Efficient sorting with heaps

Idea: PQ-sort with heaps.

\(\mathbf{O(1)}\) auxiliary space: Use same input-array \(A\) for storing heap.

**heap-sort(A)**

// heapify
n ← A.size()
for i ← parent(last()) downto 0 do
    fix-down(A, i , n)
// repeatedly find maximum
while n>1
    // ‘delete’ maximum by moving to end and decreasing n
    // note we decrease n here not decrease size
    swap items at A[root()] and A[last()]
    decrease n
    fix-down(A, root(), n)

The for loop takes \(\Theta(n)\) time and the while-loop takes \(\Theta(n\log n)\) time.

Heap Summary

Binary heap:

A binary tree that satisfies structural property and heap-order property.

Heaps are one possible realization of ADT Priority Queue:

  • insert takes time \(O(\log n)\)
  • delete-max takes time \(O(\log n)\)
  • Also supports findMax in time \(O(1)\) (This is the root of \(A\))

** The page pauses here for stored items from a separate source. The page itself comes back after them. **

(* ===== verification/Config.v ===== *)
(** The configuration (roci-config/src/lib.rs): its sections with their defaults
    and the validation that runs on every load.

    The file is read by the toml crate ([TomlCrate]); a [BTreeMap] is the list of
    its entries in key order; an [f64] is a binary64 number of the Standard
    Library's [SpecFloat]; what the validation asks the file system is the
    function [is_file]. *)

From Stdlib Require Import SpecFloat.
From S2P Require Import Prelude Float64 RustStr Json Errors Names Policy Quota NetAddr.

(** ** The sections *)

Inductive ClientAuth := NoClientAuth | Optional | Required.
#[export] Instance ClientAuth_eq_dec : EqDecision ClientAuth.
Proof. solve_decision. Defined.

Record TlsConfig := {
  tls_cert : string;
  tls_key : string;
  client_auth : ClientAuth;
  client_ca : option string;
  client_cert_sha256 : list string;
}.

Record TimeoutsConfig := { read_header_secs : Z; idle_secs : Z }.
Definition default_timeouts : TimeoutsConfig := {| read_header_secs := 10; idle_secs := 120 |}.

Record Bucket := { rate : Z; burst : Z }.

Record PerClientConfig := { pc_rate : Z; pc_burst : Z; max_clients : Z }.
Definition default_max_clients : Z := 10000.

Record RateLimitConfig := {
  rl_enabled : bool;
  rl_default : option Bucket;
  per_method : list (string * Bucket);
  per_client : option PerClientConfig;
}.
Definition default_rate_limit : RateLimitConfig :=
  {| rl_enabled := false; rl_default := None; per_method := []; per_client := None |}.

Record HttpConfig := {
  listen : string;
  tls : option TlsConfig;
  timeouts : TimeoutsConfig;
  rate_limit : RateLimitConfig;
}.
Definition default_http : HttpConfig :=
  {| listen := "127.0.0.1:5000"; tls := None; timeouts := default_timeouts; rate_limit := default_rate_limit |}.

Record S3Config := {
  s3_bucket : string;
  s3_region : string;
  s3_endpoint : option string;
  s3_prefix : string;
  access_key_id : option string;
  secret_access_key_file : option string;
  allow_http : bool;
  redirect_min_size : Z;
  redirect_ttl_secs : Z;
  multipart_part_size : Z;
  multipart_concurrency : Z;
  create_bucket : bool;
  s3_ca_file : option string;
}.
Definition default_s3_region : string := "us-east-1".
Definition default_redirect_min_size : Z := 1024 * 1024.
Definition default_redirect_ttl_secs : Z := 60.
Definition default_multipart_part_size : Z := 16 * 1024 * 1024.
Definition default_multipart_concurrency : Z := 8.
Definition S3_MIN_PART_SIZE : Z := 5 * 1024 * 1024.

Record SubpathConfig := { sub_root : string; sub_s3 : option S3Config }.

Record GcConfig := { gcc_enabled : bool; delay_secs : Z; gc_interval_secs : Z }.
Definition default_gc : GcConfig := {| gcc_enabled := true; delay_secs := 3600; gc_interval_secs := 3600 |}.

Inductive ScrubMode := Auto | App.
Record ScrubConfig := {
  scrub_enabled : bool; scrub_interval_secs : Z; max_bytes_per_sec : Z; scrub_mode : ScrubMode;
}.
Definition default_scrub : ScrubConfig :=
  {| scrub_enabled := false; scrub_interval_secs := 24 * 3600; max_bytes_per_sec := 64 * 1024 * 1024; scrub_mode := Auto |}.

Definition default_quota : QuotaLimits :=
  {| max_repo_bytes := 0; max_total_bytes := 0; max_upload_sessions := 1024 |}.

Inductive MetadataEngine := Log | Lmdb | Redb.
#[export] Instance MetadataEngine_eq_dec : EqDecision MetadataEngine.
Proof. solve_decision. Defined.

A binary heap can be built in linear time (via heapify)

PQ-sort with binary heaps leads to a sorting algorithm with \(O(n \log n)\) worst-case run-time (heap-sort)

We have seen here the max-oriented version of heaps (the maximum priority is at the root).

There exists a symmetric min-oriented version that supports insert and delete-min with the same run-times.